Attracted by the uproar and shouts that came to us from the island during the revolution, I betook myself thither with a few of my companions, and, hiding behind the thick trunks of the poplars, we watched Yanush at the head of an army of red-nosed dotards and unsightly shrews drive out the last inhabitants of the castle that were liable to expulsion. Evening fell. Drops of rain were already falling from a cloud that was hanging over the high summits of the poplars. A few unhappy wretches, wrapping their impossibly tattered rags about them, still lingered about the island, piteous, confused, and scared, and, like toads that have been poked out of their holes by boys, tried to crawl back unnoticed into some cranny of the castle wall. But Yanush and the beldames drove them away with curses and cries, threatening them with sticks and pitchforks, while the silent policeman stood by, also grasping a stout oaken cudgel, and preserving an armed neutrality, although he plainly favoured the conquering party. So this unhappy riffraff disappeared grumbling over the bridge, leaving the island forever, until one by one they were swallowed up in the rainy darkness of the rapidly falling night.
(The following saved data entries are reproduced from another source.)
(** * Middleware matcher of the Expo server: glob compilation and request gating

    A shallow embedding of [shouldRunMiddleware], [matchesPattern],
    [globToRegex] and [escapeRegex] (expo-server, [utils/middleware]),
    together with the fragment of the JavaScript regular-expression
    language those functions produce and consume.

    The functions are modelled as the built module has them: the glob
    compiler works segment by segment and [shouldRunMiddleware] puts the
    configured methods in upper case.  The repository also holds the
    compiler that came before, which rewrote the whole pattern at once;
    it is modelled in [Legacy], with the [shouldRunMiddleware] of its
    time.

    Conventions.
    - A JavaScript string is a [list ascii]; the strings the matcher sees
      (HTTP method tokens, URL pathnames, glob patterns) are ASCII.
    - [new RegExp(src)] is [RegExp_new src : option regex]: [None] stands
      for a thrown [SyntaxError] or for syntax outside the modelled
      fragment (back-references, look-around, class escapes and ranges,
      braces).  The fragment holds every expression [globToRegex] emits
      for a pattern whose wildcard segments hold no metacharacter.
      [in_fragment src] tells the two apart: where it holds, [None] is a
      [SyntaxError] ([RegExp_throws]) and the model is the code; a
      statement about what the code throws, or about every result of
      the code, is made under it.
    - A [RegExp] given as a pattern is an expression of the fragment made
      without flags: [test] keeps no state between two calls.
    - [re.test(s)] is [RegExp_test re s]: an unanchored search, as in
      JavaScript; anchoring comes from the [^] and [$] the code emits.
    - A function that can throw returns [option].
    - [matcher.patterns] is an array, as [MiddlewareMatcher] declares it
      (the code wraps any other value into a one-element array). *)

From Stdlib Require Import List Ascii Bool Arith Lia Permutation.
Import ListNotations.

(* ================================================================== *)
(** ** Strings *)

Definition str : Set := list ascii.

(** String literals for [str]: ["/api"] stands for the list of its
    characters. *)
Inductive str_lit : Set :=
| LNil
| LCons (c : ascii) (l : str_lit).

Fixpoint str_lit_of_bytes (l : list Byte.byte) : str_lit :=
  match l with
  | [] => LNil
  | b :: l' => LCons (ascii_of_byte b) (str_lit_of_bytes l')
  end.

Fixpoint bytes_of_str_lit (l : str_lit) : list Byte.byte :=
  match l with
  | LNil => []
  | LCons c l' => byte_of_ascii c :: bytes_of_str_lit l'
  end.

Declare Scope str_scope.
Delimit Scope str_scope with str.
Bind Scope str_scope with str.

#[warnings="-via-type-remapping,-via-type-mismatch"]
String Notation str str_lit_of_bytes bytes_of_str_lit
  (via str_lit mapping [[nil] => LNil, [cons] => LCons]) : str_scope.

Open Scope str_scope.

(** [a === b] on strings. *)
Fixpoint str_eqb (a b : str) : bool :=
  match a, b with
  | [], [] => true
  | x :: a', y :: b' => Ascii.eqb x y && str_eqb a' b'
  | _, _ => false
  end.

(** [s.startsWith(p)] *)
Fixpoint startsWith (p s : str) : bool :=
  match p, s with
  | [], _ => true
  | x :: p', y :: s' => Ascii.eqb x y && startsWith p' s'
  | _ :: _, [] => false
  end.

(** [s.endsWith(p)] *)
Definition endsWith (p s : str) : bool :=
  startsWith (rev p) (rev s).

(** [s.includes(c)] for a one-character needle. *)
Definition includes (c : ascii) (s : str) : bool :=
  existsb (Ascii.eqb c) s.

(** [s.slice(1)] *)
Definition slice_from1 (s : str) : str := skipn 1 s.

(** [s.slice(0, -k)] *)
Definition slice_to_neg (k : nat) (s : str) : str :=
  firstn (length s - k) s.

(** [s.split(sep)] for a one-character separator: never the empty list. *)
Fixpoint split (sep : ascii) (s : str) : list str :=
  match s with
  | [] => [ [] ]
  | c :: s' =>
      if Ascii.eqb c sep then [] :: split sep s'
      else match split sep s' with
           | seg :: segs => (c :: seg) :: segs
           | [] => [ [c] ]
           end
  end.

(** [a.join('')] *)
Definition join_empty (l : list str) : str := concat l.

(** [a.map((x, index) => f(index, x))] *)
Fixpoint mapi_from {A B : Type} (i : nat) (f : nat -> A -> B) (l : list A) : list B :=
  match l with
  | [] => []
  | x :: l' => f i x :: mapi_from (S i) f l'
  end.

Definition mapi {A B : Type} (f : nat -> A -> B) (l : list A) : list B :=
  mapi_from 0 f l.

(** [s.replace(/c/g, by)] for a one-character pattern. *)
Definition replace_char (c : ascii) (by_ : str) (s : str) : str :=
  flat_map (fun x => if Ascii.eqb x c then by_ else [x]) s.

(** [s.replace(/needle/g, by)] for a literal needle: non-overlapping
    occurrences, leftmost first.  [skip] counts the characters of an
    occurrence that are still to be dropped. *)
Fixpoint replace_all_from (skip : nat) (needle by_ : str) (s : str) : str :=
  match s with
  | [] => []
  | c :: s' =>
      match skip with
      | S k => replace_all_from k needle by_ s'
      | O =>
          if startsWith needle s
          then by_ ++ replace_all_from (length needle - 1) needle by_ s'
          else c :: replace_all_from 0 needle by_ s'
      end
  end.

Definition replace_all (needle by_ : str) (s : str) : str :=
  replace_all_from 0 needle by_ s.

(** [c.toUpperCase()] and [s.toUpperCase()] on ASCII. *)
Definition upper_char (c : ascii) : ascii :=
  let n := nat_of_ascii c in
  if (97 <=? n) && (n <=? 122) then ascii_of_nat (n - 32) else c.

Definition toUpperCase (s : str) : str := map upper_char s.

(** [a.includes(s)] on an array of strings. *)
Definition array_includes (s : str) (l : list str) : bool :=
  existsb (str_eqb s) l.
(** [s.endsWith(suffix)] and [s.includes(sub)]. *)
Fixpoint endsWith (s suffix : string) : bool :=
  String.eqb s suffix
  || match s with
     | EmptyString => false
     | String _ rest => endsWith rest suffix
     end.

Fixpoint includes (s sub : string) : bool :=
  String.prefix sub s
  || match s with
     | EmptyString => false
     | String _ rest => includes rest sub
     end.

(** [list.includes(x)] on strings. *)
Definition listIncludes (l : list string) (x : string) : bool :=
  existsb (String.eqb x) l.

Inductive CorsDecision : Type :=
| Allowed
| Blocked (message : string).

(** A JSON answer: the status and the fields of the body. *)
Record HttpResponse : Type := {
  status : Z;
  body : list (string * string)
}.

(** The later version (health check, preview suffix). *)
Module Server.

Record Config : Type := {
  exactOrigins : list string;
  previewSuffix : string;
  localOrigin : string
}.

(** [corsOptions.origin]; [None] is a request without an [Origin] header. *)
Definition origin (cfg : Config) (o : option string) : CorsDecision :=
  match o with
  | None => Allowed
  | Some o =>
      if negb (truthy o) then Allowed
      else if listIncludes (exactOrigins cfg) o then Allowed
      else if truthy (localOrigin cfg) && String.eqb o (localOrigin cfg)
           then Allowed
      else if truthy (previewSuffix cfg) && endsWith o (previewSuffix cfg)
           then Allowed
      else Blocked "Not allowed by CORS"
  end.

(** The global error handler; [message] is [err?.message], [None] when
    there is none. *)
Definition errorHandler (message : option string) : HttpResponse :=
  match message with
  | Some m =>
      if includes m "CORS"
      then {| status := 403;
              body := [("error", "CORS blocked"); ("details", m)]%string |}
      else {| status := 500;
              body := [("error", "Internal Server Error")]%string |}
  | None => {| status := 500;
               body := [("error", "Internal Server Error")]%string |}
  end.

End Server.

(** The earlier version (a list of allowed origins). *)
Module ServerV1.

(** [["http://localhost:3000", process.env.FRONTEND_URL || ""].filter(Boolean)];
    [None] is an unset variable. *)
Definition allowedOrigins (frontendUrl : option string) : list string :=
  filter truthy
    ["http://localhost:3000"%string;
     match frontendUrl with
     | Some u => if truthy u then u else ""%string
     | None => ""%string
     end].

Definition origin (frontendUrl : option string) (o : option string)
  : CorsDecision :=
  match o with
  | None => Allowed
  | Some o =>
      if negb (truthy o) || listIncludes (allowedOrigins frontendUrl) o
      then Allowed
      else Blocked ("CORS blocked: " ++ o)
  end.

Definition errorHandler (message : option string) : HttpResponse :=
  {| status := 500; body := [("error", "Internal server error")]%string |}.

End ServerV1.

(** * Definitions used by the statements *)

(** ** Well-formed trades

    The data model gives a trade two calendar dates; [validDates] says so of
    the two date strings of a request.  It is the same as [dte] being a
    number ([validDates_iff_dte]), and then the annual ROI is one too. *)

Definition validDates (t : Trade) : bool :=
  match parseDate (tradeDate t), parseDate (expirationDate t) with
  | Some _, Some _ => true
  | _, _ => false
  end.

(** The whole days between two time values, rounded up, at least one. *)
Definition daysBetween (expiration trade : Z) : Z :=
  Z.max 1 (Qceiling (inject_Z (expiration - trade) / inject_Z msPerDay)).

(** ** The formulas of the specification

    These definitions follow the words of the specification (stages 3 and
    4), on rationals; the theorems compare them with the code. *)

Definition clamp01 (x : Q) : Q := Qmax 0 (Qmin 1 x).

Definition heavyPenalty_spec (value tolerance : Q) : Q :=
  if Qle_bool value tolerance then 1 else clamp01 ((tolerance / value) ^ 2).

Definition severity_spec (value tolerance : Q) : Q :=
  Qmax 0 (1 - 1 / (value / tolerance)).

(** A criterion exceeds its tolerance when the tolerance is set, positive,
    and strictly below the value. *)
Definition exceeds_spec (value : Q) (tolerance : option Q) : bool :=
  match tolerance with
  | Some tol => Qlt_bool 0 tol && Qlt_bool tol value
  | None => false
  end.

(** What a criterion adds to the penalty pool: its severity when it exceeds
    its tolerance, nothing otherwise. *)
Definition contribution_spec (value : Q) (tolerance : option Q) : Q :=
  match tolerance with
  | Some tol => if exceeds_spec value tolerance then severity_spec value tol else 0
  | None => 0
  end.

(** The pool: delta, DTE and beta, and no other criterion. *)
Definition penaltyPool_spec (tolerances : option Tolerances) (t : Trade) (d : Q) : Q :=
  contribution_spec (delta t) (field maxDelta tolerances)
  + contribution_spec d (field maxDTE tolerances)
  + contribution_spec (beta t) (field maxBeta tolerances).

(** The collateral and support tiers. *)
Definition collateralPoints (collateral : Q) : Q :=
  if Qlt_bool collateral 20000 then 10
  else if Qle_bool collateral 50000 then 5
  else 2.

Definition supportPoints (variance : Q) : Q :=
  if Qle_bool 10 variance then 10
  else if Qle_bool 5 variance then 5
  else 2.

(** The points earned, and the points available, over a breakdown. *)
Definition sumEarned (parts : list Part.t) : num :=
  fold_left (fun s c => nadd s (Part.earned c)) parts (Fin 0).

Definition sumMax (parts : list Part.t) : Q :=
  fold_left (fun s c => s + Part.max c) parts 0.

(** [0 <= earned <= max], as the comparisons of the program. *)
Definition partOk (c : Part.t) : bool :=
  nle (Fin 0) (Part.earned c) && nle (Part.earned c) (Fin (Part.max c)).

(** No tolerance field is a number (the object may also be missing). *)
Definition noneSet (tolerances : option Tolerances) : bool :=
  match field maxDTE tolerances, field minROI tolerances,
        field maxBeta tolerances, field maxDelta tolerances with
  | None, None, None, None => true
  | _, _, _, _ => false
  end.

(** ** Invariants of the scoring stage *)

(** [Inv a s p]: the score so far is the number [s], within the points
    possible so far; the penalty pool is the number [p], not negative;
    every component recorded so far has [0 <= earned <= max]. *)
Record Inv (a : Acc) (s p : Q) : Prop := {
  inv_score : score a = Fin s;
  inv_pool : penaltyPool a = Fin p;
  inv_score_bounds : 0 <= s <= totalPossible a;
  inv_pool_nonneg : 0 <= p;
  inv_parts : forallb partOk (breakdown a) = true
}.

(** A criterion that keeps the invariant and adds [pen] to the pool, up to
    [==]. *)
Definition Step (f : Acc -> Acc) (pen : Q) : Prop :=
  forall a s p, Inv a s p -> exists s' p', Inv (f a) s' p' /\ p' == p + pen.

(** A criterion that leaves the totals alone or records exactly one
    component, under the key [k] and with the weight [W]. *)
Definition Keyed (k : string) (W : Q) (f : Acc -> Acc) : Prop :=
  forall a, f a = a
            \/ exists c pen, Part.key c = k /\ Part.max c = W
                             /\ f a = record c pen a.

(** ** Sample requests *)

(** The trade of the specification's hard-fail example: strike 100, bid 1,
    ten days to expiration, hence an annual ROI of 0.365. *)
Definition exampleTrade : Trade :=
  {| symbol := "XYZ"; tradeDate := "2024-01-01"; expirationDate := "2024-01-11";
     type := put; strike := 100; bid := 1; supportLevel := None;
     beta := 1; delta := 3 # 10 |}.

(** The trade of the specification's partial-credit example: delta 0.6
    against a maximum delta of 0.3. *)
Definition steepTrade : Trade :=
  {| symbol := "XYZ"; tradeDate := "2024-01-01"; expirationDate := "2024-01-11";
     type := call; strike := 100; bid := 1; supportLevel := None;
     beta := 1; delta := 6 # 10 |}.

(** A trade with a comfortable ROI and a strike of 600, which puts 60000 of
    collateral at risk. *)
Definition highCollateralTrade : Trade :=
  {| symbol := "XYZ"; tradeDate := "2024-01-01"; expirationDate := "2024-01-11";
     type := call; strike := 600; bid := 60; supportLevel := None;
     beta := 1; delta := 3 # 10 |}.

(** The hard-fail example with a trade date that does not parse. *)
Definition undatedTrade : Trade :=
  {| symbol := "XYZ"; tradeDate := "n/a"; expirationDate := "2024-01-11";
     type := put; strike := 100; bid := 1; supportLevel := None;
     beta := 1; delta := 3 # 10 |}.

Definition emptyTolerances : Tolerances :=
  {| maxDTE := None; minROI := None; maxBeta := None; maxDelta := None |}.

Definition onlyMinROI (m : Q) : Tolerances :=
  {| maxDTE := None; minROI := Some m; maxBeta := None; maxDelta := None |}.

Definition onlyMaxDelta (m : Q) : Tolerances :=
  {| maxDTE := None; minROI := None; maxBeta := None; maxDelta := Some m |}.

Definition onlyMaxDTE (m : Q) : Tolerances :=
  {| maxDTE := Some m; minROI := None; maxBeta := None; maxDelta := None |}.

(** Every tolerance set, and each ceiling exceeded by [exampleTrade]. *)
Definition sampleTolerances : Tolerances :=
  {| maxDTE := Some 5; minROI := Some (3 # 10); maxBeta := Some (1 # 2);
     maxDelta := Some (2 # 10) |}.

(** ** Which criteria are scored *)

(** A ceiling (delta, DTE, beta) counts when its tolerance is a number above
    zero. *)
Definition gated (tolerance : option Q) : bool :=
  match tolerance with
  | Some tol => Qlt_bool 0 tol
  | None => false
  end.

Definition isSome {A : Type} (o : option A) : bool :=
  match o with
  | Some _ => true
  | None => false
  end.

(** The keys and weights of the criteria whose gate is open, in the order
    in which the program scores them. *)
Definition expectedParts (tolerances : option Tolerances) (t : Trade)
  : list (string * Q) :=
  (if isSome (field minROI tolerances) then [("roi"%string, 35)] else [])
  ++ (if gated (field maxDelta tolerances) then [("delta"%string, 25)] else [])
  ++ (if gated (field maxDTE tolerances) then [("dte"%string, 15)] else [])
  ++ (if gated (field maxBeta tolerances) then [("beta"%string, 5)] else [])
  ++ [("collateral"%string, 10)]
  ++ (if isSome (supportVariancePct t) then [("support"%string, 10)] else []).

Definition keyAndMax (c : Part.t) : string * Q := (Part.key c, Part.max c).

(** No ceiling that counts is exceeded. *)
Definition withinAll (tolerances : option Tolerances) (t : Trade) : bool :=
  negb (exceeds_spec (delta t) (field maxDelta tolerances))
  && match dte t with
     | Fin d => negb (exceeds_spec d (field maxDTE tolerances))
     | NaN => false
     end
  && negb (exceeds_spec (beta t) (field maxBeta tolerances)).


(** Every component recorded so far earns all of its points, and the score
    is the total of the points possible. *)
Definition allFull (a : Acc) : Prop :=
  exists s, score a = Fin s /\ s == totalPossible a
            /\ Forall (fun c => Part.earned c = Fin (Part.max c)) (breakdown a).

(** Tolerances that [exampleTrade] meets. *)
Definition generousTolerances : Tolerances :=
  {| maxDTE := Some 30; minROI := Some (3 # 10); maxBeta := Some 2;
     maxDelta := Some (1 # 2) |}.

(** ** Statements about the earlier evaluator *)




(** [x] is the number [q], up to [==]. *)
Definition isNumber (x : xnum) (q : Q) : Prop :=
  match x with
  | XFin r => r == q
  | _ => False
  end.


(** * Properties *)

(** ** Dates *)

Example parseDate_epoch : parseDate "1970-01-01" = Some 0%Z.
Proof. reflexivity. Qed.

Example parseDate_2024 : parseDate "2024-01-11" = Some 1704931200000%Z.
Proof. reflexivity. Qed.
Lemma extend_luns_listable luns p (c : link FS) :
  listable p = true ->
  extend_luns luns p c = (Return (luns ++ counted_items p), c).
Proof.
  unfold listable, extend_luns, counted_items, declared_count, num_records_of,
    has_attributes_list, items_of, Na.get_child_content, PyInt.int.
  destruct (Na.get_child_by_name p "num-records") as [cn|].
  2:{ intros _; unfold kret; by rewrite app_nil_r. }
  destruct (Na.get_content cn) as [txt|]; [|done].
  destruct (PyInt.of_text txt) as [n|]; [|done].
  destruct (Z.leb_spec 1 n) as [Hn|Hn].
  - destruct (Z.ltb_spec n 1) as [|_]; [lia|]. simpl.
    by destruct (Na.get_child_by_name p "attributes-list").
  - intros _. unfold kret. by rewrite app_nil_r.
Qed.

(** One turn of the loop on a page it can take. *)
Lemma get_lun_list_turn fuel luns tag (c : link FS) s' p :
  invoke (remote c) (lun_get_iter vserver_name _convert_entity_refs tag) true
    = (s', inr p) ->
  listable p = true ->
  get_lun_list_loop invoke vserver_name _convert_entity_refs (S fuel) luns tag c
  = let c1 := Link s' (sent c ++
                 [(lun_get_iter vserver_name _convert_entity_refs tag, true)]) in
    match next_tag_of p with
    | None => (Return (luns ++ counted_items p), c1)
    | Some t =>
        get_lun_list_loop invoke vserver_name _convert_entity_refs fuel
          (luns ++ counted_items p) (Some t) c1
    end.
Proof.
  intros Hi Hp. cbn [get_lun_list_loop].
  unfold kbind at 1. unfold invoke_successfully. rewrite Hi.
  unfold kbind. rewrite (extend_luns_listable _ _ _ Hp).
  unfold next_tag_of. by destruct (Na.get_child_content p "next-tag").
Qed.
(** X17.  A click on the record just entered finds it, when its identifier
    is new. *)
Theorem find_event_after_submit
    (new_id : string) (target_date : date) (don_type loc notes : string)
    (history : list record) :
  is_empty loc = false ->
  forallb (fun r => negb (rec_id r =? new_id)%string) history = true ->
  find_event new_id (submit_new new_id target_date don_type loc notes history) =
  Some (mkrecord new_id don_type (strftime target_date) loc notes
                 (record_color don_type)).
Proof.
  intros L F. unfold submit_new. rewrite L. cbv zeta. unfold find_event.
  induction history as [|x t IH]; simpl.
  - rewrite String.eqb_refl. reflexivity.
  - simpl in F. apply andb_prop in F. destruct F as [Fx Ft].
    apply negb_true_iff in Fx. rewrite Fx. apply IH, Ft.
Qed.

Lemma find_event_after_submit_witness :
  find_event "id2"
    (submit_new "id2" (mkdate 2024 6 1) "400ml全血" "room" ""
       [mkrecord "id1" "200ml全血" "2024-01-01" "bus" "" "#FF4C4C"]) =
  Some (mkrecord "id2" "400ml全血" (strftime (mkdate 2024 6 1)) "room" ""
                 (record_color "400ml全血")).
Proof. apply find_event_after_submit; reflexivity. Defined.

(** X18.  An update moves the record to the end of the history with its
    identifier and its date, and leaves the other records in their order,
    when no other record has its identifier. *)
Theorem update_record_moves_to_end
    (rcd : record) (don_type loc notes : string) (l1 l2 : list record) :
  is_empty loc = false ->
  forallb (fun r => negb (rec_id r =? rec_id rcd)%string) (l1 ++ l2) = true ->
  update_record rcd don_type loc notes (l1 ++ rcd :: l2) =
  l1 ++ l2 ++ [mkrecord (rec_id rcd) don_type (start rcd) loc notes
                        (record_color don_type)].
Proof.
  intros L F. unfold update_record. rewrite L. cbv zeta.
  rewrite forallb_app in F. apply andb_prop in F. destruct F as [F1 F2].
  unfold delete_record. rewrite filter_app. cbn [filter].
  rewrite String.eqb_refl. cbn [negb].
  fold (delete_record rcd l1). fold (delete_record rcd l2).
  rewrite (delete_record_fresh _ _ F1), (delete_record_fresh _ _ F2).
  rewrite <- app_assoc. reflexivity.
Qed.

Lemma update_record_moves_to_end_witness :
  update_record (mkrecord "id1" "200ml全血" "2024-01-01" "bus" "" "#FF4C4C")
    "成分献血" "room" "n"
    ([] ++ mkrecord "id1" "200ml全血" "2024-01-01" "bus" "" "#FF4C4C" ::
     [mkrecord "id2" "400ml全血" "2024-03-01" "bus" "" "#FF4C4C"]) =
  [] ++ [mkrecord "id2" "400ml全血" "2024-03-01" "bus" "" "#FF4C4C"] ++
  [mkrecord "id1" "成分献血" "2024-01-01" "room" "n" (record_color "成分献血")].
Proof. apply update_record_moves_to_end; reflexivity. Defined.

(** X19.  An edited record counts as the one appended last: when its date
    is the most recent one before the target date, it is the reference
    prior donation afterwards, also among records of the same date. *)
Theorem updated_record_is_reference
    (target_date : date) (rcd : record) (don_type loc notes : string)
    (history : list record) :
  wf_history history = true -> In rcd history ->
  is_empty loc = false ->
  (date_of rcd <? target_date)%date = true ->
  (forall r, In r history -> (date_of r <? target_date)%date = true ->
             (date_of rcd <? date_of r)%date = false) ->
  reference_prior target_date (update_record rcd don_type loc notes history) =
  Ok (Some (mkrecord (rec_id rcd) don_type (start rcd) loc notes
                     (record_color don_type))).
Proof.
  intros W I L Lt Recent. unfold update_record. rewrite L. cbv zeta.
  set (new := mkrecord (rec_id rcd) don_type (start rcd) loc notes
                       (record_color don_type)).
  pose proof (wf_history_canonical _ W) as Cn. rewrite Forall_forall in Cn.
  assert (Dn : date_of new = date_of rcd) by reflexivity.
  assert (Cnew : canonical new = true) by (apply (Cn rcd I)).
  assert (Cn' : forall x, In x (delete_record rcd history ++ [new]) ->
                          canonical x = true /\
                          (In x history \/ x = new)).
  { intros x Hx. apply in_app_or in Hx. destruct Hx as [Hx|[<-|[]]].
    - apply filter_In in Hx. destruct Hx as [Hx _]. split; [apply Cn, Hx | auto].
    - split; [exact Cnew | auto]. }
  assert (P : Forall (fun r => parseable r = true) (delete_record rcd history ++ [new])).
  { apply Forall_forall. intros x Hx. apply canonical_start, (Cn' x Hx). }
  rewrite (reference_prior_eq _ _ P).
  destruct (sorted_last_of_key start (delete_record rcd history) [] new)
    as (lo & hi & Es & _ & Hhi & _); [intros x []|].
  rewrite Es, filter_app. cbn [filter]. rewrite Dn, Lt.
  rewrite (filter_none _ hi).
  - f_equal. apply (last_or_none_app (filter _ lo) new).
  - intros x Hx. rewrite Forall_forall in Hhi. pose proof (Hhi x Hx) as Lx.
    assert (Ix : In x (delete_record rcd history ++ [new])).
    { apply (sorted_In start). rewrite Es. apply in_or_app. right. right. exact Hx. }
    destruct (Cn' x Ix) as [Cx Ox].
    destruct (canonical_start _ Cx) as [Px Sx].
    destruct (canonical_start _ Cnew) as [Pn Sn].
    destruct (parseable_date_of _ Px) as [_ Vx].
    destruct (parseable_date_of _ Pn) as [_ Vn].
    unfold key_lt in Lx. rewrite Sn, Sx, (strftime_ltb _ _ Vn Vx), Dn in Lx.
    destruct (date_of x <? target_date)%date eqn:Tx; [|reflexivity].
    destruct Ox as [Ox| ->].
    + rewrite (Recent x Ox Tx) in Lx. discriminate.
    + rewrite Dn, date_ltb_irrefl in Lx. discriminate.
Qed.

Lemma updated_record_is_reference_witness :
  reference_prior (mkdate 2024 6 1)
    (update_record (mkrecord "id1" "200ml全血" "2024-03-01" "bus" "" "#FF4C4C")
       "成分献血" "room" ""
       [mkrecord "id1" "200ml全血" "2024-03-01" "bus" "" "#FF4C4C";
        mkrecord "id2" "400ml全血" "2024-03-01" "bus" "" "#FF4C4C"]) =
  Ok (Some (mkrecord "id1" "成分献血" "2024-03-01" "room" ""
                     (record_color "成分献血"))).
Proof.
  apply (updated_record_is_reference (mkdate 2024 6 1)
           (mkrecord "id1" "200ml全血" "2024-03-01" "bus" "" "#FF4C4C")).
  - reflexivity.
  - left. reflexivity.
  - reflexivity.
  - reflexivity.
  - intros r [<-|[<-|[]]] _; reflexivity.
Defined.

(** X20.  Updating and deleting keep the history well-formed: an update
    with a type of ALL_TYPES changes neither the identifier nor the date of
    the record, and a deletion only removes records. *)
Theorem edit_keeps_well_formed
    (rcd : record) (don_type loc notes : string) (history : list record) :
  wf_history history = true -> In rcd history -> In don_type ALL_TYPES ->
  wf_history (update_record rcd don_type loc notes history) = true /\
  wf_history (delete_record rcd history) = true.
Proof.
  intros W I T.
  assert (D : wf_history (delete_record rcd history) = true).
  { unfold wf_history in *. rewrite forallb_forall in *.
    intros x Hx. apply filter_In in Hx. apply W, Hx. }
  split; [|exact D]. unfold update_record. destruct (is_empty loc); [exact W|].
  cbv zeta. rewrite wf_history_app, D. unfold wf_history. cbn [forallb andb].
  rewrite andb_true_r.
  unfold wf_history in W. rewrite forallb_forall in W. specialize (W rcd I).
  unfold wf_record in *. apply andb_prop in W. destruct W as [C _].
  change (canonical (mkrecord (rec_id rcd) don_type (start rcd) loc notes
                              (record_color don_type))) with (canonical rcd).
  rewrite C. cbn [andb title].
  apply existsb_exists. exists don_type. split; [exact T | apply String.eqb_refl].
Qed.

Lemma edit_keeps_well_formed_witness :
  wf_history
    (update_record (mkrecord "id1" "200ml全血" "2024-03-01" "bus" "" "#FF4C4C")
       "成分献血" "room" ""
       [mkrecord "id1" "200ml全血" "2024-03-01" "bus" "" "#FF4C4C";
        mkrecord "id2" "400ml全血" "2024-03-01" "bus" "" "#FF4C4C"]) = true /\
  wf_history
    (delete_record (mkrecord "id1" "200ml全血" "2024-03-01" "bus" "" "#FF4C4C")
       [mkrecord "id1" "200ml全血" "2024-03-01" "bus" "" "#FF4C4C";
        mkrecord "id2" "400ml全血" "2024-03-01" "bus" "" "#FF4C4C"]) = true.
Proof.
  apply edit_keeps_well_formed.
  - reflexivity.
  - left. reflexivity.
  - unfold ALL_TYPES. simpl. auto.
Defined.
After that memorable evening both Yanush and the old castle, which had both, until then, impressed me with their vague grandeur, lost all their attraction in my eyes. Before that night I had liked to cross over to the island and to contemplate the grey castle walls and mossy roof, even from afar. When the motley figures of its inmates crawled out into the brightness of morning, yawning, coughing, and crossing themselves in the sunlight, I had looked upon them with a sort of reverence, as upon creatures clothed in the same mystery that surrounded the whole castle. “They sleep there at night,” thought I; “they hear everything that happens when the moon looks in at the broken windows and the wind howls through the great halls.” I had loved to listen to Yanush, when, with all the loquacity of seventy years, he had taken his seat beneath a poplar tree and told me tales of the glorious past of the dying building. Images of this past would rise before my childish imagination, and there would be wafted into my heart a solemn melancholy and a vague sympathy for the life lived here of old inside these dismal walls. Romantic shades of an antiquity unknown to me would flit across my young soul as the light shadows of clouds flit across a bright field on a windy day.
But after that evening the castle and its bard appeared to me in a new light. Meeting me the following day near the island, Yanush called me to him and assured me with satisfaction that “the son of such honoured parents as mine” could now boldly visit the island, as he would find an absolutely orderly population upon it. He even led me by the hand up to the very castle, but I snatched my hand out of his almost in tears, and ran away as fast as my legs could carry me; the castle had become odious to me. The windows of the upper story had been boarded up, while the lower floor was ruled over by the “mantles and caps.” The old women crawled out, looking so unattractive, fawning upon me so mawkishly, and at the same time scolding one another so loudly that I honestly wondered how the old Count who was wont to discipline his Turks on stormy nights could stand having these old crones so near him. But chiefly I could not forget the cold ruthlessness with which the triumphant inhabitants of the castle had driven away their unfortunate fellow-inmates, and my heart contracted at the remembrance of the poor creatures left without a roof over their heads.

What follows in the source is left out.